FREQUENTLY ASKED QUESTIONS

CAN YOU JUST QUICKLY CHECK OVER MY ASSIGNMENT / ESSAY / PRACTICE EXAM ANSWER?

No.  But I do hope you do well.

DO YOU HAVE ANY NOTES FOR [RANDOM SUBJECT]?

All the notes I have are on the website.

WHY DO YOU PUT YOUR NOTES ONLINE?

I don’t really know. For some reason, I have always been willing to share my notes. My mantra has always been “sharing is caring.” As I once explained to one of my friends, “I don’t care what everyone else gets, as long as I get a 7.” That’s my thing. That’s why I put my notes online.

WHAT IS A 'KNEECAPS' DOCUMENT?

One of the things me and my friends find helpful to use when studying is to have a tabular document that is basically a hint sheet that says “if you see these kinds of facts in a question, talk about A, B and C.” We first used one of these documents most extensively in the 2nd-year subject Equity. One of the “look for this in the facts” things was something along the lines of... “If you leave this house I’ll break your kneecaps” (which, for your information, meant that we were supposed to talk about ‘Undue Influence’ in having the contract set aside in equity). We didn’t really have a short name for documents of this type. The next time we went to create one, it was colloquially referred to as “that kneecaps document” and this has stuck since. For subjects where the kneecaps document has proved actually helpful, I’ve always included it in the documents I have uploaded on this site.

WHAT'S THE TRICK FOR DOING WELL AT LAW SCHOOL?

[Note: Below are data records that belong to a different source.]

(* ===================================================================== *)
(** ** Frame names: stripping, parsing, ordering *)
(* ===================================================================== *)

Section ReindexFacts.

Variable settings : Settings.

Lemma append_cons c s t : String c s ++ t = String c (s ++ t).
Proof. reflexivity. Qed.

Lemma chars_app s1 s2 : chars (s1 ++ s2) = (chars s1 ++ chars s2)%list.
Proof.
  unfold chars. induction s1 as [| c s1 IH]; [reflexivity |].
  rewrite append_cons. cbn [list_ascii_of_string app]. rewrite IH. reflexivity.
Qed.

Lemma chars_str l : chars (str l) = l.
Proof. apply list_ascii_of_string_of_list_ascii. Qed.

Lemma str_app l1 l2 : str (l1 ++ l2) = str l1 ++ str l2.
Proof.
  unfold str. induction l1 as [| c l1 IH]; [reflexivity |].
  cbn [app string_of_list_ascii]. rewrite append_cons, IH. reflexivity.
Qed.


Lemma length_string_app s1 s2 :
  String.length (s1 ++ s2) = (String.length s1 + String.length s2)%nat.
Proof.
  induction s1 as [| c s1 IH]; [reflexivity |].
  rewrite append_cons. cbn [String.length]. rewrite IH. reflexivity.
Qed.

(** No decimal digit is among the characters that the source strips, nor
    a blank or a sign. *)
Lemma digit_is_kept c :
  is_digit c = true ->
  mem_char c (chars "img-") = false /\
  mem_char c (chars ".jpg") = false /\
  mem_char c whitespace = false /\
  Ascii.eqb c "-" = false /\ Ascii.eqb c "+" = false /\ Ascii.eqb c "_" = false.
Proof.
  destruct c as [[] [] [] [] [] [] [] []]; intros H;
    try discriminate H; repeat split; reflexivity.
Qed.

Lemma lstrip_l_prefix set pre rest :
  forallb (fun c => mem_char c set) pre = true ->
  lstrip_l set (pre ++ rest) = lstrip_l set rest.
Proof.
  induction pre as [| c pre IH]; [reflexivity |].
  cbn [forallb app lstrip_l]. intros H. apply andb_true_iff in H as [-> H].
  apply IH, H.
Qed.

Lemma lstrip_l_digits set ds rest :
  (forall c, is_digit c = true -> mem_char c set = false) ->
  all_digits ds -> ds <> [] ->
  lstrip_l set (ds ++ rest) = (ds ++ rest)%list.
Proof.
  intros Hset Hall Hne. destruct ds as [| c r]; [contradiction |].
  inversion Hall as [| ? ? Hc _]; subst.
  cbn [app lstrip_l]. rewrite (Hset c Hc). reflexivity.
Qed.

Lemma rev_nonempty {A} (l : list A) : l <> [] -> rev l <> [].
Proof.
  intros Hne Hnil. apply Hne. rewrite <- (rev_involutive l), Hnil. reflexivity.
Qed.

Lemma strip_l_digits set ds :
  (forall c, is_digit c = true -> mem_char c set = false) ->
  all_digits ds -> ds <> [] -> strip_l set ds = ds.
Proof.
  intros Hset Hall Hne. unfold strip_l.
  pose proof (all_digits_rev ds Hall) as Hrall.
  pose proof (rev_nonempty ds Hne) as Hrne.
  rewrite <- (app_nil_r ds) at 1. rewrite lstrip_l_digits by assumption.
  rewrite app_nil_r.
  rewrite <- (app_nil_r (rev ds)).
  rewrite lstrip_l_digits by assumption.
  rewrite app_nil_r. apply rev_involutive.
Qed.

(** Line 175: what is left of [img-<digits>.jpg] after the two [strip]
    calls is the digits. *)
Lemma strip_frame_name ds :
  all_digits ds -> ds <> [] ->
  strip (strip ("img-" ++ str ds ++ ".jpg") "img-") ".jpg" = str ds.
Proof.
  intros Hall Hne.
  assert (Hrev : all_digits (rev ds) /\ rev ds <> []).
  { split; [apply all_digits_rev, Hall | apply rev_nonempty, Hne]. }
  destruct Hrev as [Hrall Hrne].
  assert (Himg : forall c, is_digit c = true -> mem_char c (chars "img-") = false).
  { intros c Hc. apply (digit_is_kept c Hc). }
  assert (Hjpg : forall c, is_digit c = true -> mem_char c (chars ".jpg") = false).
  { intros c Hc. apply (digit_is_kept c Hc). }
  unfold strip. rewrite chars_str, !chars_app, chars_str.
  assert (H1 : strip_l (chars "img-") (chars "img-" ++ ds ++ chars ".jpg")
               = (ds ++ [".";"j";"p"]%char)%list).
  { unfold strip_l.
    rewrite lstrip_l_prefix by reflexivity.
    rewrite lstrip_l_digits by assumption.
    rewrite rev_app_distr.
    change (rev (chars ".jpg")) with (["g"]%char ++ ["p";"j";"."]%char)%list.
    rewrite <- app_assoc, lstrip_l_prefix by reflexivity.
    change (["p"; "j"; "."]%char ++ rev ds)%list
      with ("p"%char :: (["j"; "."]%char ++ rev ds)%list).
    cbn [lstrip_l]. change (mem_char "p" (chars "img-")) with false. cbn iota.
    cbn [rev app]. rewrite rev_involutive, <- !app_assoc. reflexivity. }
  rewrite H1.
  assert (H2 : strip_l (chars ".jpg") (ds ++ [".";"j";"p"]%char) = ds).
  { unfold strip_l.
    rewrite lstrip_l_digits by assumption.
    rewrite rev_app_distr.
    change (rev [".";"j";"p"]%char) with ["p";"j";"."]%char.
    rewrite lstrip_l_prefix by reflexivity.
    rewrite <- (app_nil_r (rev ds)), lstrip_l_digits by assumption.
    rewrite app_nil_r. apply rev_involutive. }
  rewrite H2. reflexivity.
Qed.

I have written extensively about this.


My main tip would be to find out what the examiner wants. What are they looking for. I usually go and see the unit co-ordinator and say quite frankly to them “what do you want to see from me in my exam paper?” They’re usually more than happy to tell you. Make use of your tutor; tell them you want a 7 and what are they really looking for in your exam answers. Make links between topics in the subject. Don’t arrange your notes into “week” order. Put them into “thought process” order. My brain works best by following steps, flows: step 1, do this, step 2, do this. To get a 7 in a subject, the criteria is that you show:
“evidence of an exceptional level of achievement of unit learning outcomes, such as: thorough and well reasoned critical analysis and evaluation of concepts, theories and practice from the field of study, creative and insightful application of well integrated theoretical and practical knowledge to professional contexts.”

So you need to be able to MAKE LINKS between different weeks, and not treat the topics as distinct and separate, unless of course they totally are. And write like a lawyer. Make the examiner think you know what the hell you’re talking about. Don’t just blurt everything you have down onto the page. A lawyer’s tools are his/her words. On that point, make sure you’re able to spell words properly. Seriously.